Lomberg's Milky Way portrait as background for Kepler Mission diagram.

The Smithsonian Institution commissioned Lomberg in the early 1990s to paint "A Portrait of the Milky Way", a scientifically accurate artistic representation of the Milky Way galaxy as seen by a hypothetical observer from a vantage point 10 degrees above the galactic plane and 60,000 light years from the galactic center. The 6 ft by 8 ft painting, which was described in a peer reviewed academic paper in 1994 as "the best representation of our galaxy to date" and "a first map like those of explorers long ago", was displayed in the National Air and Space Museum from 1992 through 2002 and remains part of its permanent collection of aviation and space art. Lomberg also designed the Galaxy Garden, a three-dimensional walk-through Milky Way scale model which is part of the Paleaku Peace Gardens Sanctuary in Kailua-Kona, Hawaii.

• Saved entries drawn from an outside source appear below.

Lemma after_putif_known e v r w : known e v → store_failed w = false → known e (after_putif r w v).
Proof.
  intros (K1 & K2 & K3 & K4 & K5 & K6 & K7 & K8) Hw. unfold known, after_putif. cbn. rewrite K1, Hw.
  split; [done|]. split; [done|]. split; [done|]. split; [done|]. split; [|done].
  intros rev p. destruct (v_held v); [done|]. destruct w as [s|]; [|done]. destruct (bool_decide _); [|done].
  intros [= _ Hp]. destruct (v_get v) as [[o|]|] eqn:Hg; try done. subst o.
  destruct (K3 _ eq_refl) as (x & [= <-] & Hx). by apply Hx.
Qed.

Lemma op_stale e ts i d r i0 k v st :
  inv (mkWorld e ts) → ts !! i = Some (mkThread d (Do (OPutIf r i0) k) v st) → alive e (mkThread d (Do (OPutIf r i0) k) v st) →
  inv (mkWorld e (<[i := mkThread d (k (Err ErrStale)) (next d (OPutIf r i0) (Err ErrStale) v) st]> ts)).
Proof.
  intros Hinv Hi Hal. apply op_ok_same; [done|done|done|done|..]; auto; cbn [next].
  - intros _ Hk. by apply after_putif_known.
  - right. unfold after_putif. cbn. by destruct (v_held v).
Qed.

Lemma op_putif e ts i d r i0 rev k v st :
  inv (mkWorld e ts) → ts !! i = Some (mkThread d (Do (OPutIf r i0) k) v st) → alive e (mkThread d (Do (OPutIf r i0) k) v st) →
  unused e rev → i0 = revision_of (Get (e_store e) (w_BeadAnchor r)) →
  inv (mkWorld (stored r rev (Put (e_store e) (e_clock e) rev r) e)
    (<[i := mkThread d (k (Ok rev)) (next d (OPutIf r i0) (Ok rev) v) st]> ts)).
Proof.
  intros Hinv Hi Hal Hu Hrev. eapply op_ok; [done..| |done]. intros Ht Hpr _ Hbusy.
  pose proof Hinv as (HL & Hts & HU). cbn [w_env w_threads] in *.
  pose proof Ht as (T0 & _ & Hk & Tc & T2 & T3 & _). cbn [th_view th_deps th_start] in *.
  pose proof Hk as (K1 & K2 & K3 & K4 & K5 & K6 & K7 & K8).
  assert (v_started v = false → v_running v ≠ Some true) as Hns.
  { intros Hs Hr. enough (v_started v = true) by congruence. apply K6, K7. by rewrite Hr. }
  assert (v_running v ≠ Some true) as Hnr.
  { destruct Hpr as [Hp|[Hp|[Hp|[Hp|Hp]]]].
    - destruct Hp as (? & _ & _ & Hs & _). auto.
    - by destruct Hp as (? & _ & ? & _).
    - destruct Hp as (? & _). congruence.
    - destruct Hp as (? & ? & _ & _ & _ & _ & Hs & _). auto.
    - destruct Hp as (_ & Hs & _). auto. }
  pose proof (Hbusy Hnr) as Hb.
  destruct (write_fields e _ r i0 HL Ht Hal Hb Hpr) as (Hanc & Hres).
  rewrite Hanc in Hrev.
  assert (∀ j u, ts !! j = Some u → i ≠ j → ¬ holder e u) as Hno.
  { intros j u Hj Hne Hh. apply Hne. apply (HU i j _ u Hi Hj); [|done].
    by apply (no_overwrite e u _ r i0 HL (Hts j u Hj) Ht Hh Hal Hb Hpr). }
  pose proof (stored_later r rev (Put (e_store e) (e_clock e) rev r) e Hu) as Hl.
  split; [done|]. split; [by apply stored_log_ok|].
  split; [apply (known_later e); [done|]; by apply after_putif_known|].
  split; [done|]. split; [by right|].
  split; [intros _ _ dec Hd; by apply (T2 Hal Hb dec)|]. split; [exact T3|]. split.
  - intros _ _ rev' prior. cbn [next]. unfold after_putif. cbn [v_held].
    destruct (v_held v) as [x|] eqn:Hheld; [done|].
    destruct (bool_decide (w_State r = StatePendingPrompt)) eqn:Hst; [|done]. apply bool_decide_eq_true in Hst.
    intros [= <- _]. destruct Hpr as [Hp|[Hp|[Hp|[Hp|Hp]]]].
    + destruct Hp as (dec & Hd & _ & _ & _ & _ & Hat & Hri & Hse & Hup & Hcap & _).
      destruct (stampWrite_fields r (e_clock e) rev) as (F1 & F2 & F3 & F4 & F5 & F6 & F7).
      exists (stampWrite r (e_clock e) rev), dec. cbn [th_view th_start stored e_store].
      split; [done|]. split; [rewrite Get_Put, Hanc; by rewrite String.eqb_refl|].
      split; [done|]. split; [congruence|]. split; [congruence|]. split; [congruence|]. split; [congruence|].
      split; [unfold capped in *; by rewrite F7|]. rewrite stampWrite_age, Hup, decide_False by naive_solver. done.
    + destruct Hp as (? & Hh & _). congruence.
    + destruct Hp as (? & _). congruence.
    + exfalso. destruct Hp as (? & ? & _ & _ & _ & _ & _ & _ & _ & Hkind & _). naive_solver congruence.
    + exfalso. destruct Hp as (_ & _ & ? & _ & _ & _ & Hs & _). naive_solver congruence.
  - intros j u Hj Hne Hu'. apply stored_others; [done|done|]. intros _. by apply (Hno j u).
Qed.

Lomberg co-designed the MarsDial aboard the Mars Exploration Rovers Spirit and Opportunity, and was the project director and editor-in-chief for the Visions of Mars CD-ROM and mini-DVD aboard the spacecraft Phoenix, which landed on Mars in May 2008. He was also on the Waste Isolation Pilot Plant planning teams with Frank Drake, Ben Finney, Ward Goodenough, Louis Narens, Frederick Newmeyer, Woodruff Sullivan and others.

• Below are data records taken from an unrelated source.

(* ===== verification/DispatchRun.v ===== *)
(** * [cmd/gonk-gate]: dispatches run step by step

    The world of [DispatchRace] as a program: a script says which dispatch does its
    next operation and what the other parties do, and every step it makes is one
    of the world's. Runs of it show that dispatches get where the theorems speak
    of, and what happens when an assumption does not hold. *)

From S2P Require Import Prelude.
From S2P Require Import GoStrings.
From S2P Require Import GoTime.
From S2P Require Import WorkStore.
From S2P Require Import GateProgs.
From S2P Require Import DispatchArgs.
From S2P Require Import Dispatch.
From S2P Require Import DispatchWatch.
From S2P Require Import DispatchRace.

(** ** The world answers *)

(** What is not the store's, meter's or the clock's to answer. *)
Definition reply {B : Type} (op : Op B) : option B :=
  match op in Op B return option B with
  | OTerminated => Some false
  | OSecret _ _ => Some (Some "key")
  | OPackEnv _ => Some (Some {["GONK_PROFILE" := "agent"]})
  | ORead _ => Some None
  | OStart spec => Some (Some (Runtime.Name spec, true))
  | ONote _ => Some tt
  | _ => None
  end.

Section run.
Context `{PromptTexts} `{GoUnicode} `{GoTimeText} (anchor : string) (strict : bool).

(** [rev] is the revision drawn for a write, [fresh] what meter would answer
    when no reservation is open. *)
Definition serve (e : env) (rev : string) (fresh : Meterapi.DecideResponse) {B : Type} (op : Op B) : option (B * env) :=
  let unused := bool_decide (rev ∉ dom (e_log e)) && negb (String.eqb rev "") in
  match op in Op B return option (B * env) with
  | OGet k => Some (Ok (Get (e_store e) k), e)
  | OPut r => if unused then Some (Ok tt, stored anchor r rev (Put (e_store e) (e_clock e) rev r) e) else None
  | OPutIf r i =>
      match PutIf (e_store e) (e_clock e) rev r i with
      | (Ok rev', m) => if unused then Some (Ok rev', stored anchor r rev m e) else None
      | (Err ErrStale, _) => Some (Err ErrStale, e)
      | (Err ErrStore, _) => None
      end
  | ONow => Some (e_clock e, e)
  | ODecide _ =>
      if negb (String.eqb (Meterapi.Decision fresh) Meterapi.DecisionRun) then None
      else match e_open e with
      | Some o => if bool_decide (o = (Meterapi.Attempt fresh, Meterapi.ReservationID fresh)) then Some (Some fresh, e) else None
      | None =>
          if bool_decide (Meterapi.ReservationID fresh ∉ e_minted e) && negb (String.eqb (Meterapi.ReservationID fresh) "") then
            Some (Some fresh, with_open (Some (Meterapi.Attempt fresh, Meterapi.ReservationID fresh)) {[Meterapi.ReservationID fresh]} e)
          else None
      end
  | op => match reply op with Some b => Some (b, e) | None => None end
  end.

Lemma serve_answers e rev fresh B (op : Op B) b e' : serve e rev fresh op = Some (b, e') → answers anchor e B op b e'.
Proof.
  intros Hs. destruct op; cbn in Hs; try discriminate Hs; try (injection Hs as <- <-; by constructor).
  - destruct (bool_decide _ && _) eqn:Hu; [|done]. injection Hs as <- <-. apply andb_prop in Hu as [Hu1 Hu2].
    constructor. split; [by apply bool_decide_eq_true in Hu1|by apply negb_true_iff, String.eqb_neq in Hu2].
  - destruct (PutIf _ _ _ _ _) as [[rev'|[|]] m] eqn:Hp; try discriminate Hs.
    + destruct (bool_decide _ && _) eqn:Hu; [|done]. injection Hs as <- <-. apply andb_prop in Hu as [Hu1 Hu2].
      eapply answers_putif; [|done]. split; [by apply bool_decide_eq_true in Hu1|by apply negb_true_iff, String.eqb_neq in Hu2].
    + injection Hs as <- <-. by eapply answers_stale.
  - destruct (String.eqb_spec (Meterapi.Decision fresh) Meterapi.DecisionRun) as [Hr|]; [|done]. cbn in Hs.
    destruct (e_open e) as [o|] eqn:Ho.
    + destruct (bool_decide _) eqn:E; [|done]. injection Hs as <- <-. apply bool_decide_eq_true in E. subst o. by apply answers_again.
    + destruct (bool_decide _ && _) eqn:E; [|done]. injection Hs as <- <-. apply andb_prop in E as [E1 E2].
      apply answers_run; [done|done|by apply bool_decide_eq_true in E1|by apply negb_true_iff, String.eqb_neq in E2].
Qed.

(** ** Scripts *)

Inductive act :=
| Does (i : nat) (rev : string) (fresh : Meterapi.DecideResponse)
| Spawns (i : nat) (d : dispatchDeps)
| Closes
| Passes (now : Time).

Definition hears {B : Type} (op : Op B) : B → view → bool :=
  match op in Op B return B → view → bool with OTerminated => λ b v, negb (v_told v) || b | _ => λ _ _, true end.

Definition perform (w : world) (x : act) : option world :=
  let e := w_env w in let ts := w_threads w in
  match x with
  | Does i rev fresh =>
      match ts !! i with
      | Some (mkThread d (Do op k) v st) =>
          if e_clock e <? st + dispatchOrderTimeout then
            match serve e rev fresh op with
            | Some (b, e') =>
                if hears op b v then Some (mkWorld e' (<[i := mkThread d (k b) (next d op b v) st]> ts)) else None
            | None => None
            end
          else None
      | _ => None
      end
  | Spawns i d =>
      if bool_decide (ts !! i = None) && String.eqb (a_BeadAnchor (d_Args d)) anchor then
        Some (mkWorld e (<[i := mkThread d (runDispatch d) view0 (e_clock e)]> ts))
      else None
  | Closes => match e_open e with Some _ => if strict then None else Some (mkWorld (with_open None ∅ e) ts) | None => None end
  | Passes now => if e_clock e <=? now then Some (mkWorld (with_clock now e) ts) else None
  end.
Fixpoint performs (w : world) (xs : list act) : option world :=
  match xs with [] => Some w | x :: xs => match perform w x with Some w => performs w xs | None => None end end.

Lemma perform_step w x w' : perform w x = Some w' → step anchor strict w w'.
Proof.
  destruct w as [e ts]. destruct x as [i rev fresh|i d| |now]; cbn.
  - destruct (ts !! i) as [[d [c|B op k] v st]|] eqn:Hi; try discriminate.
    destruct (Z.ltb_spec (e_clock e) (st + dispatchOrderTimeout)); [|discriminate].
    destruct (serve e rev fresh op) as [[b e']|] eqn:Hs; [|discriminate].
    destruct (hears op b v) eqn:Hh; [|discriminate]. intros [= <-].
    apply (step_op anchor strict i (mkThread d (Do op k) v st) B op k b e e' ts); [done|done|done| |by eapply serve_answers].
    destruct op; try done. cbn in Hh |- *. intros Ht. by rewrite Ht in Hh.
  - destruct (bool_decide _) eqn:Hn; [|discriminate]. destruct (String.eqb_spec (a_BeadAnchor (d_Args d)) anchor); [|discriminate].
    intros [= <-]. apply bool_decide_eq_true in Hn. by apply step_spawn.
  - destruct (e_open e) as [[n id]|] eqn:Ho; [|discriminate]. destruct strict eqn:Hst; [discriminate|]. intros [= <-].
    eapply step_close; [exact Ho|discriminate].
  - destruct (Z.leb_spec (e_clock e) now); [|discriminate]. intros [= <-]. by apply step_tick.
Qed.

Lemma performs_reachable w xs w' : reachable anchor strict w → performs w xs = Some w' → reachable anchor strict w'.
Proof.
  revert w. induction xs as [|x xs IH]; intros w Hw; cbn; [by intros [= <-]|].
  destruct (perform w x) as [w1|] eqn:Hp; [|discriminate]. intros Hxs. apply (IH w1); [|done].
  eapply reachable_step; [exact Hw|]. by apply (perform_step w x).
Qed.

(** An empty store, and no reservation. *)
Definition nothing_yet : world := mkWorld (mkEnv (mkMemory ∅) ∅ 1000 None ∅) ∅.
Lemma nothing_yet_reachable : reachable anchor strict nothing_yet.
Proof. by apply (reachable_start anchor strict 1000 None None ∅ ∅). Qed.
End run.

(** ** Two dispatches of one issue *)

#[local] Instance plain_texts : PromptTexts := {
  renderTriagePrompt _ _ _ _ _ _ := "triage"; renderScaffoldPrompt _ _ := "scaffold"; renderScaffoldCheckoutPrompt _ _ := "scaffold" }.
#[local] Existing Instance mark_text.

Definition issue_anchor : string := "gonk:7:issue:3".
Definition issue_dispatch : dispatchDeps :=
  mkDispatchDeps true true false false false false "http://llm" "" 0 (mkOrderBudget 0 0 0 0 0)
    (mkDispatchArgs "g/p" 7 "p" 3 issue_anchor "gk-1" "k" "issue-triage" "" "" "" "" "" 0 "" "" 0 0).
Definition runs_as (attempt : Z) (id : string) : Meterapi.DecideResponse :=
  Meterapi.mkDecideResponse Meterapi.DecisionRun "small" "m" attempt "" "" 0 ∅ (Meterapi.mkKeyRef "secret" "key") id 4000000000000.

Definition n_times (n : nat) (x : act) : list act := repeat x n.
(** The operations up to the write of the running record. *)
Definition to_running (i : nat) (rev : string) (dec : Meterapi.DecideResponse) : list act := n_times 12 (Does i rev dec).

Definition about_to_run (w : world) (i : nat) : option (Z * Z * option Z) :=
  match w_threads w !! i with
  | Some (mkThread _ (Do op _) _ st) =>
      match op with
      | OPut r => Some (w_Attempt r, st + dispatchOrderTimeout - e_clock (w_env w), w_Attempt <$> Get (e_store (w_env w)) issue_anchor)
      | _ => None
      end
  | _ => None
  end.

Definition one_dispatch : list act := Spawns 0 issue_dispatch :: to_running 0 "v1" (runs_as 1 "r1").
Example one_dispatch_runs :
  (performs issue_anchor true nothing_yet one_dispatch ≫= λ w, about_to_run w 0) = Some (1, 300 * Second, Some 1).
Proof. vm_compute. reflexivity. Qed.

(** A dispatch answered just before meter closes the reservation, then another of
    the next attempt, and then the first one goes on. *)
Definition late_answer : list act :=
  Spawns 0 issue_dispatch :: n_times 2 (Does 0 "" (runs_as 1 "r1")) ++ Closes ::
  Spawns 1 issue_dispatch :: to_running 1 "v1" (runs_as 2 "r2") ++ n_times 4 (Does 0 "v2" (runs_as 1 "r1")).

Lemma about_to_run_is w i n left m : about_to_run w i = Some (n, left, Some m) → 0 < left →
  ∃ t r k c, w_threads w !! i = Some t ∧ alive (w_env w) t ∧ th_prog t = Do (OPut r) k ∧ w_Attempt r = n ∧
    Get (e_store (w_env w)) issue_anchor = Some c ∧ w_Attempt c = m.
Proof.
  unfold about_to_run. destruct (w_threads w !! i) as [[d [c|B op k] v st]|]; try discriminate.
  destruct op; try discriminate. destruct (Get _ _) as [c|] eqn:Hc; [|discriminate]. cbn. intros [= <- <- <-] Hl.
  eexists _, r, k, c. repeat (split; [done|]). split; [unfold alive; cbn; lia|done].
Qed.

Lemma performs_about_to_run strict xs i n left m :
  (performs issue_anchor strict nothing_yet xs ≫= λ w, about_to_run w i) = Some (n, left, Some m) → 0 < left →
  ∃ w t r k c, reachable issue_anchor strict w ∧ w_threads w !! i = Some t ∧ alive (w_env w) t ∧ th_prog t = Do (OPut r) k ∧
    w_Attempt r = n ∧ Get (e_store (w_env w)) issue_anchor = Some c ∧ w_Attempt c = m.
Proof.
  destruct (performs _ _ _ _) as [w|] eqn:Hw; [|discriminate]. cbn. intros Ha Hl.
  destruct (about_to_run_is w i n left m Ha Hl) as (t & r & k & c & H1' & H2 & H3 & H4 & H5 & H6).
  exists w, t, r, k, c. split; [|done]. eapply performs_reachable; [apply nothing_yet_reachable|done].
Qed.

(** What [running_write_replaces_own] assumes of meter is needed. If a reservation
    may be closed while a dispatch answered with it has yet to reserve the record
    - its deadline passes, say - then that dispatch, whose check is only that the
    record has no session for its own attempt, replaces the reservation of the
    next attempt's dispatch by its own; and that one, about to write its running
    record, replaces the reservation of the earlier attempt. *)
Theorem late_answer_overwrites :
  ∃ w t r k c, reachable issue_anchor false w ∧ w_threads w !! 1%nat = Some t ∧ alive (w_env w) t ∧ th_prog t = Do (OPut r) k ∧
    w_Attempt r = 2 ∧ Get (e_store (w_env w)) issue_anchor = Some c ∧ w_Attempt c = 1.
Proof. apply (performs_about_to_run false late_answer 1 2 (300 * Second) 1); [vm_compute; reflexivity|vm_compute; reflexivity]. Qed.

(** ** A dispatch and its trace *)

Section trace.
Context {S : Type} (answer : ∀ B : Type, Op B → S → option (B * S)).

Fixpoint run_with {A : Type} (p : Prog A) (s : S) : option (list Event * A) :=
  match p with
  | Ret a => Some ([], a)
  | Do op k =>
      match answer _ op s with
      | Some (b, s) => match run_with (k b) s with Some (tr, a) => Some (Ev op b :: tr, a) | None => None end
      | None => None
      end
  end.
Lemma run_with_runs {A : Type} (p : Prog A) s tr a : run_with p s = Some (tr, a) → runs p tr a.
Proof.
  revert s tr. induction p as [a'|B op k IH]; intros s tr; cbn; [intros [= <- <-]; constructor|].
  destruct (answer B op s) as [[b s']|]; [|discriminate]. destruct (run_with (k b) s') as [[tr' a']|] eqn:Hr; [|discriminate].
  intros [= <- <-]. constructor. by eapply IH.
Qed.
End trace.

(** The store as it is, a session runtime that refuses. *)
Definition alone {B : Type} (op : Op B) (e : env) : option (B * env) :=
  match op in Op B return option (B * env) with
  | OStart _ => Some (None, e)
  | op => serve issue_anchor e ("v" +:+ itoa (Z.of_nat (size (e_log e)))) (runs_as 1 "r1") op
  end.
Definition refused_start : option (list Event * Z) := run_with (@alone) (runDispatch issue_dispatch) (w_env nothing_yet).

Fixpoint hears_run (d : dispatchDeps) (v : view) (tr : list Event) : bool :=
  match tr with [] => true | Ev op b :: tr => hears op b v && hears_run d (next d op b v) tr end.
Lemma hears_run_honest d v tr : hears_run d v tr = true → honest_run (@heard) (@next d) v tr.
Proof.
  revert v. induction tr as [|[B op b] tr IH]; intros v; cbn; [done|]. intros [Hh Ht]%andb_prop. split; [|by apply IH].
  destruct op; try done. cbn in Hh |- *. intros E. by rewrite E in Hh.
Qed.

Definition refused_as_expected : bool :=
  match refused_start with
  | Some (tr, code) =>
      let v := play (@next issue_dispatch) view0 tr in
      (code =? 1) && hears_run issue_dispatch view0 tr && v_started v && negb (isSome (v_session v)) && negb (isSome (v_running v))
  | None => false
  end.

(** The runtime refuses the session: the record is put back as it was. *)
Lemma dispatch_proper_witness :
  ∃ tr, let v := play (@next issue_dispatch) view0 tr in
    runs (runDispatch issue_dispatch) tr 1 ∧ finished 1 v ∧ v_started v = true ∧ v_running v = None.
Proof.
  assert (refused_as_expected = true) as Hc by (vm_compute; reflexivity). unfold refused_as_expected in Hc.
  destruct refused_start as [[tr code]|] eqn:Hrun; [|discriminate Hc].
  repeat rewrite andb_true_iff in Hc. destruct Hc as [[[[Hcode Hh] Hs] _] Hr]. apply Z.eqb_eq in Hcode. subst code.
  exists tr. assert (runs (runDispatch issue_dispatch) tr 1) as Hruns by (exact (run_with_runs _ _ _ _ _ Hrun)).
  split; [exact Hruns|]. split; [|split; [exact Hs|]].
  - exact (proj1 (dispatch_proper issue_dispatch tr 1 Hruns (hears_run_honest _ _ _ Hh))).
  - destruct (v_running _); [discriminate Hr|reflexivity].
Defined.

Lemma running_write_replaces_own_witness :
  ∃ w t r k, reachable issue_anchor true w ∧ w_threads w !! 0%nat = Some t ∧ alive (w_env w) t ∧ th_prog t = Do (OPut r) k ∧
    w_Attempt r = 1 ∧ ∃ c, Get (e_store (w_env w)) issue_anchor = Some c ∧ w_State c = StatePendingPrompt ∧ w_ReservationID c = w_ReservationID r.
Proof.
  destruct (performs_about_to_run true one_dispatch 0 1 (300 * Second) 1) as (w & t & r & k & c & Hw & Hi & Hal & Hp & Hr & Hc & Hm);
    [vm_compute; reflexivity|vm_compute; reflexivity|].
  exists w, t, r, k. repeat (split; [assumption|]).
  destruct (running_write_replaces_own issue_anchor w 0 t r k Hw Hi Hal Hp) as [(c' & rev & prior & Hc' & _ & _ & Hs & _ & Hri & _) _].
  exists c'. auto.
Defined.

Jon Lomberg is a founding member of the International Association of Astronomical Artists, a member of the Planetary Society advisory council, and designs exhibits and gives presentations for the Mauna Kea Astronomy Education Center in Hilo, Hawaii for the Mauna Kea Observatory and Gemini North. He lives in Hawaii with his wife and two children.

== Bibliography ==

The books Jon Lomberg has co-authored and/or illustrated include:

- 1978: Carl Sagan, Frank Drake, Ann Druyan, Timothy Ferris, Jon Lomberg, Linda Salzman Sagan. Murmurs of Earth: The Voyager Interstellar Record. New York City: Random House. ISBN 0-394-41047-5.
- 1979: Carl Sagan, Broca's Brain: Reflections on the Romance of Science. New York City: Random House. ISBN 0-394-50169-1.
- 1997: Donald Goldsmith, Worlds Unnumbered: The Search For Extrasolar Planets. Herndon, Virginia: University Science Books. ISBN 0-935702-97-0.
- 1997: Donald Goldsmith, Einstein's Greatest Blunder? The Cosmological Constant and Other Fudge Factors in the Physics of the Universe. Cambridge, Massachusetts: Harvard University Press. ISBN 0-674-24242-4.
- 2001: Donald Goldsmith and Tobias Owen, The Search for Life in the Universe. Herndon, Virginia: University Science Books. ISBN 978-1-891389-16-0.
- 2004: David W. Thomson and James Bourassa, Secrets of the Aether: Unified Force Theory, Dark Matter and Consciousness. Alma, Illinois: The Aenor Trust. ISBN 0-9724251-2-8.

==Awards and honors==
The awards and honors which have been bestowed upon Jon Lomberg include:

- 1979: American Institute of Graphic Arts Certificate of Excellence for the cover of Broca's Brain: Reflections on the Romance of Science.
- 1981: Primetime Emmy Award from the Academy of Television Arts and Sciences for Outstanding Individual Achievement in Creative Technical Crafts for the TV series Cosmos.
- 1983: Graphic Design USA magazine DESI Award for nuclear winter artwork in PARADE magazine.
- 1984: Vermont World Peace Film Festival Prize for Best Video Documentary for the videotape of the multi-media show Nuclear Winter with Carl Sagan.
- 1987: Columbia University Graduate School of Journalism Armstrong Award for Documentary for the Ideas program Halley's Comet.
- 1996: American Association for the Advancement of Science Best Children's Science Book Award for the "Life In The Universe" curriculum for grades 4-9, in the Life Science category.
- 1998: International Astronomical Union officially renamed Asteroid Lomberg, formerly asteroid 6446 1990QL.
- 2002: Astronomical Society of the Pacific Klumpke-Roberts Award.